« Pratiquer une activité de baignade ou une activité nautique dans une zone faisant l’objet d’une interdiction de se baigner » sera désormais « puni de l’amende prévue pour les contraventions de la 3e classe », contre une contravention de la 1re classe jusqu’alors, précise le décret.
De 38 à 68 euros
« Dans une logique de dissuasion et d’efficacité accrues, le décret prévoit le recours à l’amende forfaitaire », ajoute le ministère dans son texte. Le montant de cette amende passe ainsi de 38 euros maximum à 68 et elle peut être dressée directement par procès-verbal électronique.

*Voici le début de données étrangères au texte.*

Lemma missing_stat_aborts_witness :
  exists e,
    process_pokemon
      (constant_world no_speed_data bulbasaur_species bulbasaur_chain)
      1 initial_state
    = (Raise e, with_requests initial_state [(PokemonResource, pokemon_url 1)]) /\
    e = KeyError "speed".
Proof.
  destruct (missing_stat_aborts
              (constant_world no_speed_data bulbasaur_species bulbasaur_chain)
              1 initial_state no_speed_data "speed")
    as (e & Hrun & _ & Hkey & _).
  - reflexivity.
  - simpl. tauto.
  - simpl. intros [H|[H|[H|[H|[H|[]]]]]]; discriminate H.
  - exists e. split; [exact Hrun|].
    destruct Hkey as (key' & -> & Hfirst & _); [discriminate|].
    vm_compute in Hfirst. by injection Hfirst as <-.
Defined.

(** C7.  When the name of the species is no key of the mapping resolved for
    its chain, an iteration that is answered, finds the required fields and
    can write its row (the two divisions return and the strings of the row
    can be encoded) does write it: the details default to no predecessor
    and no successors, and the row has the empty string in both columns
    evolution_from and evolution_to. *)
Theorem absent_species_defaults (w : world) (id : Z) (st : run_state)
    (p : pokemon_data) (s : species_data) (evo_dict : gmap string evo_entry)
    (st3 : run_state) :
  receives w st id p s evo_dict st3 ->
  has_required_fields p ->
  writable id p s evo_dict ->
  evo_dict !! pd_name p = None ->
  exists row,
    process_pokemon w id st = (Ok tt, with_row st3 row) /\
    evo_details_of evo_dict (pd_name p) = {| evo_from := None; evo_to := [] |} /\
    column row "evolution_from" = Some (CStr "") /\
    column row "evolution_to" = Some (CStr "").
Proof.
  intros Hrec Hreq Hwritable Habsent. exists (written_row id p s evo_dict).
  split; [by apply process_pokemon_ok|].
  assert (Hdetails : evo_details_of evo_dict (pd_name p)
                     = {| evo_from := None; evo_to := [] |})
    by (unfold evo_details_of; by rewrite Habsent).
  split; [exact Hdetails|].
  unfold written_row, column. simpl. by rewrite Hdetails.
Qed.
(** C3, as amended: the flag is first polled after the mosaic.  When every
    poll of the run finds the run canceled, as it does when the run was
    canceled before it started, the mosaic algorithm is still invoked, and
    it is the only one; no progress text is emitted; and once the mosaic
    has returned, the script returns the empty dictionary. *)
Theorem canceled_from_start_runs_mosaic_only p w grids size out :
  p !! "INPUT" = Some grids ->
  p !! "ORIGINALGRAIN" = Some size ->
  p !! "MOSAICKED" = Some out ->
  Forall (eq true) (polls (trace h p w)) ->
  calls (trace h p w)
    = [("saga:mosaicrasterlayers", mosaic_params grids size out)]
  /\ messages (trace h p w) = []
  /\ (completed (trace h p w) = ["saga:mosaicrasterlayers"] ->
      result h p w = inr ∅ /\ polls (trace h p w) = [true]).
Proof.
  intros Hg Hs Ho. script_begin h p w. rewrite Hg, Hs, Ho. cbn.
  script_paths; intros Hp; try (by apply Forall_cons_1 in Hp as [[=] _]);
    repeat split; try reflexivity; discriminate.
Qed.

(** C4, as amended: when the [k]-th poll, for [k] from 1 to 4, is the first
    to find the run canceled, the algorithms invoked are the first [k]
    stages, without the resampling when the grains are equal; each of them
    has returned; and the script returns the empty dictionary. *)
Theorem canceled_at_boundary p w k :
  1 <= k <= 4 ->
  polls (trace h p w) = replicate (k - 1) false ++ [true] ->
  stages (trace h p w) = first_stages p k
  /\ completed (trace h p w) = first_stages p k
  /\ result h p w = inr ∅.
Proof.
  intros Hk. script_begin h p w. script_paths.
  all: assert (k = 1 \/ k = 2 \/ k = 3 \/ k = 4) as [->|[->|[->| ->]]] by lia.
  all: intros Hp; cbn in Hp; try discriminate Hp; clear Hp.
  all: unfold first_stages, grains_differ; script_facts.
  all: repeat split; reflexivity.
Qed.
(** * A procedural, animated ornamental tree: scene composition and per-frame
      animation (src/index.tsx)

    The source is a React / three.js scene.  The parts modelled here are the
    procedural geometry (the spiral ribbon of [Ribbon], the ring of ornaments
    of [TreeLayer]) and the per-frame callbacks registered with [useFrame]
    ([Ribbon], [Ornament], [TreeLayer], [StarTopper]).

    Numbers.  JavaScript numbers are modelled as real numbers ([R]); rounding,
    infinities and NaN are outside the model.  Integer props ([layerIndex],
    the loop counters) are [Z] and [nat]; [%] is JavaScript's truncating
    remainder, [Z.rem].

    Randomness.  [Math.random()] is modelled as an explicit, threaded source
    of draws.

    The frame loop.  The host (react-three-fiber) calls, once per displayed
    frame, every callback registered with [useFrame], passing the root state
    (whose clock gives the elapsed time) and the frame's [delta].  [tick]
    below is that loop, with the clock advanced by [delta].  The callbacks
    run on mounted components, so the [if (ref.current)] guards hold. *)

From Stdlib Require Import Reals Lra Lia ZArith List.
Import ListNotations.

Local Open Scope R_scope.

(** ** Vectors and library helpers *)

(** [THREE.Vector3] *)
Record Vector3 : Type := mkVector3 { vx : R; vy : R; vz : R }.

Outre la protection des « personnes qui s’exposent à un danger grave », le décret vise également à « préserver la sécurité des opérations de secours et à garantir le bon fonctionnement de la navigation fluviale », selon le communiqué préfectoral.
Parmi les risques de baignade non encadrée dans les cours d’eau et voies navigables figurent les courants forts, les fonds envasés, la présence de végétation pouvant entraver les nageurs, la circulation fluviale dense ou encore le risque d’hydrocution, énumère-t-il.
Depuis le début de l’été, 197 personnes ont perdu la vie par noyade, selon le gouvernement.